══ RECORDS TO PROCESS ══

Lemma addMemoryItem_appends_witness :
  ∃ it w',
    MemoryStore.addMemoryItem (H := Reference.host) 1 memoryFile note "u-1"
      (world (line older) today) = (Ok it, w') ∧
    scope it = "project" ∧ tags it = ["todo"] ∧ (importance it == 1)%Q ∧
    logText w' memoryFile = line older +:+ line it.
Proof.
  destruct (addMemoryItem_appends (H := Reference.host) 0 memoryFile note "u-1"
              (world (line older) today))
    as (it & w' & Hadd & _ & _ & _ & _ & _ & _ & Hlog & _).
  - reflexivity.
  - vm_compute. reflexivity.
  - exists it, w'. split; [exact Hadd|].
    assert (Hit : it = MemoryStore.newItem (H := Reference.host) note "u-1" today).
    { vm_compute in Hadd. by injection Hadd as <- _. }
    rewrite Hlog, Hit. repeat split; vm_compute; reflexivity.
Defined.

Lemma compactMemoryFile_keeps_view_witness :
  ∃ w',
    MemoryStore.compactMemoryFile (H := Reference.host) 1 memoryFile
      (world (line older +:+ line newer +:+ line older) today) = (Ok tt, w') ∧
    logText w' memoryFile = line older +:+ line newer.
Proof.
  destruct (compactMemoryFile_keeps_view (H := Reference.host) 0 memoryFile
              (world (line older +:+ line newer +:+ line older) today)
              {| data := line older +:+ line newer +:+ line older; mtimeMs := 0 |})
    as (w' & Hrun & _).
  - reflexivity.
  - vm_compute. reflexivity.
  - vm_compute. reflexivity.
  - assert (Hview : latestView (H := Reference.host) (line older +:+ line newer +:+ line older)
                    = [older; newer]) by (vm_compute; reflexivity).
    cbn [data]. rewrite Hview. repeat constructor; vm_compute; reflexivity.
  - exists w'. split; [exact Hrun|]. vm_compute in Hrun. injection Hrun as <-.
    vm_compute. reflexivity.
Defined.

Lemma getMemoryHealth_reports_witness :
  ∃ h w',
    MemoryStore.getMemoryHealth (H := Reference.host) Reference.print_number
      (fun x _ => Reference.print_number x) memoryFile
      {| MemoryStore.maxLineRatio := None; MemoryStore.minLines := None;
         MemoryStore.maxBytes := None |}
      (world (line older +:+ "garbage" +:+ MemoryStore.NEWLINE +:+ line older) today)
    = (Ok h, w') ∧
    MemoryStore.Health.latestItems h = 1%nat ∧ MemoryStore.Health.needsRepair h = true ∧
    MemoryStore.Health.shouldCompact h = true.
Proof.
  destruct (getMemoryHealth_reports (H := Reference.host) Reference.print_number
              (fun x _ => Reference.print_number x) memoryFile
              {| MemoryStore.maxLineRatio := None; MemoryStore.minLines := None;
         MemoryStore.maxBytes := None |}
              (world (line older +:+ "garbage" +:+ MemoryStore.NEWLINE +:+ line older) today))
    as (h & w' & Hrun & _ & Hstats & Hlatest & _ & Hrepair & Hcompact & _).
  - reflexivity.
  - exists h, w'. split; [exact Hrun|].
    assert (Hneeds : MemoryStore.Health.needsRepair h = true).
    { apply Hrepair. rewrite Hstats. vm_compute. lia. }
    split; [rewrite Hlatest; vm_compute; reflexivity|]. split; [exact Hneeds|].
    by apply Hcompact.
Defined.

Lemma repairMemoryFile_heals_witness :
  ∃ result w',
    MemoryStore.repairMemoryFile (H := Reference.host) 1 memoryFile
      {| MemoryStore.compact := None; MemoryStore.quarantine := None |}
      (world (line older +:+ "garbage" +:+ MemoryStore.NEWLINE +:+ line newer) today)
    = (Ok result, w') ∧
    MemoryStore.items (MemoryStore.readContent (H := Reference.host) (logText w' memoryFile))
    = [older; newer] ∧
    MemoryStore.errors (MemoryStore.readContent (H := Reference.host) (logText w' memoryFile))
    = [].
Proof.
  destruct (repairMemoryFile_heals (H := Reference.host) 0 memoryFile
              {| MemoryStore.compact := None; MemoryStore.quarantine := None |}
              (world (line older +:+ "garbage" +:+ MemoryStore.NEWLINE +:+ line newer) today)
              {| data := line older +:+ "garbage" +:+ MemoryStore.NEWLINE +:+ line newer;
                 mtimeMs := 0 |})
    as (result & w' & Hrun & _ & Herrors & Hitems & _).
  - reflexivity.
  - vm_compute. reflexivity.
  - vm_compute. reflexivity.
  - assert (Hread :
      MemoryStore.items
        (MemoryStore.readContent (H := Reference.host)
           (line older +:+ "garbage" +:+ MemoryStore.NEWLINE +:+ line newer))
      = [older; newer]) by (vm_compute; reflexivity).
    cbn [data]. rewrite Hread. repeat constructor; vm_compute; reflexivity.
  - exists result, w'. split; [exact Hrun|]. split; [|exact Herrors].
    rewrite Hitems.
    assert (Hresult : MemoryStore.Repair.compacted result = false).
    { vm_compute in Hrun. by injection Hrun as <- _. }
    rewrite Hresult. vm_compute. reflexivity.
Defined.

═══

*ACTION ITEM:* From the entries above, copy every line where the word "Hneeds" shows up.

*SOLUTION:*
    assert (Hneeds : MemoryStore.Health.needsRepair h = true).
    split; [rewrite Hlatest; vm_compute; reflexivity|]. split; [exact Hneeds|].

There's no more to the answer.